So there's actually a lot of boring dead time when you're flying on a jet pack for hundreds of miles, so I'mma be nice and tell Anja some of my AWESOME and EPIC adventures.
Like, one time I was in this abandoned town, yeah? I stop and look for an abandoned grocery store to stock up, and I find one, but it was full of WOLF MUTANTS. Those are those bigass ugly tumory dudes who got like spliced with wolf DNA that makes them all wolfy. ALSO it wasn't a grocery store it was actually the town hall. The wolf mutants were hanging around and they saw me and freaked and I said "whatup bitches" and pulled out my BFG.
Yeah, that's right; MY BIG FRIENDLY GRENADE. I made like I was gonna throw it and they said, "wait please, no!"

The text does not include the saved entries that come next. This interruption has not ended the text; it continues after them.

(** * Moonshine VM orchestration layer (vm/src/VM.js)

    A shallow embedding of [shine.VM]: the environment binder
    ([_bindLib], [_resetGlobals]), the accessors, the execution driver
    ([load], [execute]), the suspend/resume protocol and [dispose].

    JavaScript objects live in an explicit heap, the VM instance is a record
    of its fields (an absent or deleted field is [None]), and every method is
    a computation in a small state-and-exception monad that also records the
    calls made to collaborators that are not part of VM.js (the interpreter,
    the coroutine library, the file manager, the event listeners, the error
    normalizer).  Those collaborators are section variables. *)

From Stdlib Require Import ZArith Ascii String.
From stdpp Require Import gmap strings list fin_maps.

#[local] Set Warnings "-register-all".
#[local] Open Scope Z_scope.

(** ** JavaScript values *)

(** Primitive values.  Numbers that the VM handles are integers (status
    codes, program counters); [SNaN] is what arithmetic on [undefined]
    gives. *)
Inductive scalar :=
| SUndefined
| SNull
| SBool (b : bool)
| SNum (n : Z)
| SNaN
| SStr (s : string).

(** Values: primitives and references.  [VBound f] is the adapter
    [function () { return func.apply(context, arguments); }] that [_bindLib]
    builds around the library function [f]; [VTable l] refers to the
    [shine.Table] instance stored at heap address [l]. *)
Inductive value :=
| VScalar (s : scalar)
| VFunc (f : nat)
| VBound (f : nat)
| VTable (l : nat)
| VObject (o : nat).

So I stopped cuz, dude, I may be SAVAGE, but I'm not A SAVAGE.
And I'm about to ask what the what, when the giant windows behind me breaks and in leaps MUTANT WOLVES! Those are those bigass ugly tumory wolves with the spikey scales and shit. There was like ten-- no, fifty-- of them. All coming inside and attacking the Wolf Mutants.
So this time I throw the BFG at the Mutant Wolves and they kaboom into fifty million splats of "fuck you."
Everyone gets covered in glop, but I'm cool cuz damn, nothin like seeing giant wolfs go explodo. The Wolf Mutants looked freaked though.
"Yo," I said. "I blew those guys up for you. Can I get some food?"
And they sorta stared, but then one got them moving and ANYWAYS that's why my jacket is red, 'cause the Mutant Wolf blood stained it that way.